Development of tankyrase-directed PROTACs as novel scaffolding inhibitors

The poly(ADP-ribosyl)transferase tankyrase (TNKS, TNKS2) controls a wide range of cancer-relevant cellular processes, including Wnt/catenin signalling, telomere length homeostasis and Hippo signalling1. Hence, tankyrase catalytic inhibitors are being developed as molecular probes and potential therapeutic agents2. All tankyrase inhibitors available to date act as antagonists of NAD+ co-substrate binding. As they block poly(ADP-ribose)-induced ubiquitylation and degradation of tankyrase and its substrates, they typically give rise to strong tankyrase accumulation. Therefore, catalytic inhibitors do not contain, and may even exacerbate, non-catalytic functions of tankyrase that have recently been reported3,4. To circumvent these potential limitations, we are developing compounds that block the interaction between tankyrase and its effector proteins as chemical tools to investigate catalytic vs. non-catalytic functions of tankyrase5. In this project, we propose to optimise effector binding antagonists of tankyrase and evolve the resulting molecules into novel PROTACs6 that engage tankyrase via its effector-binding modules rather than its catalytic domain.
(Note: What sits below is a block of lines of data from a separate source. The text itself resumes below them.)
(** * AWSIoTAscoltatore: a shallow embedding of [lib/awsiot_ascoltatore.js]

    The adapter multiplexes many local subscribers over one broker
    connection.  The JavaScript object is a record, its methods are
    computations in a state-and-exception monad over that record, and the
    callbacks the adapter hands to the transport, to [steed.each] and to
    [defer] are first-order closures that the event loop runs later. *)

From Stdlib Require Import Ascii String.
From stdpp Require Import gmap strings list fin_maps.

(** ** Values *)

(** Defined JavaScript values that may sit in a publish option.  A property
    read that yields [undefined] is [None] at the place of use. *)
Inductive JSVal :=
| JNull
| JBool (b : bool)
| JNum (n : Z)
| JStr (s : string).

(** What [options.qos] and [options.retain] read as.  [None] is [undefined]:
    the field is omitted (a field holding [undefined] reads the same and
    the code cannot tell them apart). *)
Record PublishOptions := {
  qos : option JSVal;
  retain : option JSVal
}.

(** The [options] argument of [publish]: a falsy value ([undefined], [null],
    ...) or an object. *)
Inductive JSOptions :=
| OptionsFalsy
| OptionsObject (o : PublishOptions).

(** Exceptions. [TypeError] is what a method call on [undefined] raises. *)
Inductive JSError :=
| ClosedError
| TypeError
| PatternError.

(** Closures the adapter passes to the transport as acknowledgment
    callbacks.  User callbacks are known by identity; [done] is [None] when
    the caller passed no function. *)
Inductive Ack :=
| AckReconnect (join : nat) (topic : string)   (* reconnectTopics, l.97-100 *)
| AckSubscribe (done : option nat)             (* subscribe, l.117-120 *)
| AckPublish (done : option nat)               (* publish, l.136-139 *)
| AckUnsubscribe (done : option nat).          (* unsubscribe newDone, l.147-150 *)

(** Calls made on the transport handle, in the order they were made. *)
Inductive TransportCall :=
| TSubscribe (topic : string) (qos : Z) (ack : Ack)
| TUnsubscribe (topic : string) (ack : Ack)
| TPublish (topic : string) (message : string) (qos retain : JSVal) (ack : Ack)
| TOnceClose (done : option nat)
| TEnd.

(** Work posted by [defer] for a later turn of the event loop. *)
Inductive Task :=
| TaskDone (done : nat)
| TaskDeliver (topic payload packet : string).

(** Events the adapter emits.  [EvReady j] is the plain "ready" event; [j]
    records which [reconnectTopics] run completed. *)
Inductive Emitted :=
| EvReady (join : nat)
| EvError (e : string)
| EvClosed.

#[global] Instance JSVal_eq_dec : EqDecision JSVal.
Proof. solve_decision. Defined.
#[global] Instance Ack_eq_dec : EqDecision Ack.
Proof. solve_decision. Defined.
#[global] Instance TransportCall_eq_dec : EqDecision TransportCall.
Proof. solve_decision. Defined.
#[global] Instance Emitted_eq_dec : EqDecision Emitted.
Proof. solve_decision. Defined.

(** ** SubsCounter *)

Module SubsCounter.

(** Modelled from the spec: [lib/subs_counter.js] is not among the sources.
    Section 4.1: a mapping from pattern to the number of local
    subscribers; [add] increments, [remove] decrements and is a silent
    no-op at zero, [include] is count > 0, [keys] is the patterns with
    count > 0, [clear] resets every count. *)
Definition count (c : gmap string nat) (pattern : string) : nat :=
  default 0 (c !! pattern).

(** Modelled from the spec: [include(pattern)], true iff count > 0. *)
Definition include (c : gmap string nat) (pattern : string) : bool :=
  bool_decide (0 < count c pattern).

(** Modelled from the spec: [add(pattern)] increments the count; returns
    [wasFirst] and the new mapping. *)
Definition add (c : gmap string nat) (pattern : string) : bool * gmap string nat :=
  (bool_decide (count c pattern = 0), <[pattern := S (count c pattern)]> c).

(** Modelled from the spec: [remove(pattern)] decrements the count and is a
    silent no-op at zero; returns [wasLast] and the new mapping. *)
Definition remove (c : gmap string nat) (pattern : string) : bool * gmap string nat :=
  match count c pattern with
  | 0 => (false, c)
  | 1 => (true, delete pattern c)
  | S n => (false, <[pattern := n]> c)
  end.

(** Modelled from the spec: [keys()], a snapshot of the patterns with
    count > 0, in no particular order. *)
Definition keys (c : gmap string nat) : list string :=
  filter (λ p, 0 < count c p) (map_to_list c).*1.

(** Modelled from the spec: [clear()] resets every count. *)
Definition clear : gmap string nat := ∅.

End SubsCounter.

(** ** TrieAscoltatore *)

Module TrieAscoltatore.

(** Modelled from the spec: [lib/trie_ascoltatore.js] is not among the
    sources.  Section 4.2: callbacks registered under a pattern are kept
    as a set, so registering the same callback for the same pattern twice
    leaves one entry; [unsubscribe] removes that one callback; [close]
    discards everything; a malformed pattern is a construction error at
    subscribe time.  The trie walk that resolves a literal topic to
    callbacks is outside this development: [publish] records the
    hand-off it received. *)
Record t := {
  registrations : gset (string * nat);
  published : list (string * string * string)
}.

(** Modelled from the spec: the engine a new adapter starts with. *)
Definition empty : t := {| registrations := ∅; published := [] |}.

(** Modelled from the spec: a topic is segments separated by a fixed
    delimiter, here the adapter's ["/"]. *)
Fixpoint segments_from (s cur : string) : list string :=
  match s with
  | EmptyString => [cur]
  | String c rest =>
      if Ascii.eqb c "/"%char then cur :: segments_from rest EmptyString
      else segments_from rest (cur +:+ String c EmptyString)
  end.

Definition segments (s : string) : list string := segments_from s EmptyString.

Fixpoint multi_level_last (segs : list string) : bool :=
  match segs with
  | [] => true
  | [_] => true
  | s :: rest => negb (String.eqb s "#") && multi_level_last rest
  end.

(** Modelled from the spec: sections 4.2 and 7, an empty pattern, or a
    multi-level wildcard that is not the final segment, is rejected. *)
Definition well_formed (pattern : string) : bool :=
  negb (String.eqb pattern "") && multi_level_last (segments pattern).

(** Modelled from the spec: [subscribe(pattern, callback)]; [None] is the
    construction error. *)
Definition subscribe (pattern : string) (callback : nat) (tr : t) : option t :=
  if well_formed pattern
  then Some {| registrations := {[ (pattern, callback) ]} ∪ registrations tr;
               published := published tr |}
  else None.

(** Modelled from the spec: [unsubscribe(pattern, callback)]. *)
Definition unsubscribe (pattern : string) (callback : nat) (tr : t) : t :=
  {| registrations := registrations tr ∖ {[ (pattern, callback) ]};
     published := published tr |}.

(** Modelled from the spec: [publish(topic, payload)], as the record of
    the hand-off. *)
Definition publish (topic payload packet : string) (tr : t) : t :=
  {| registrations := registrations tr;
     published := published tr ++ [(topic, payload, packet)] |}.
(** * Room session synchronisation of the Firebase chat room component

    Shallow embedding of the [App] component of the repository, in its three
    variants:
      - [src/src/App.jsx]       (module [App]),
      - [src/unnamed/part_000]  (module [Part000], the variant with
        [cleanupRef], [pushCleanup] and [runCleanup]),
      - [src/unnamed/part_001]  (module [Part001], the variant that stashes
        a [_cleanup] closure on [roomRef.current]; its notification
        handlers and its [sendMessage] are textually those of App.jsx, and
        its [joinRoom] and [leaveRoom] differ from App.jsx's only by that
        closure).

    JavaScript strings are sequences of UTF-16 code units, the React state
    is a record, the Firebase client is a record holding the listener table
    and the log of the write calls issued, and the [async] functions are
    computations in a state monad whose result is a settled promise.  A
    function runs to its settlement as one step; what the environment
    decides (how an awaited call settles, the clock, the generated key) is
    an argument of the function.  What the path decides is computed: [ref]
    throws on the paths it refuses, wherever the functions call it with a
    room id or a user id that comes from outside. *)

From Stdlib Require Import Ascii String Sorted.
From stdpp Require Import base numbers list option gmap sorting.

Open Scope list_scope.

(** ** JavaScript strings *)

(** A string is its sequence of UTF-16 code units. *)
Abbreviation jsstring := (list N).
Unlike catalytic inhibitors, we predict that such molecules will not trigger the accumulation of tankyrase and may therefore be more suitable for PROTAC development. We envisage that tankyrase-directed PROTACs will help dissect the functions of tankyrase as a key player in numerous processes linked to cancer and other pathologies such as diabetes, neurodegeneration and fibrosis.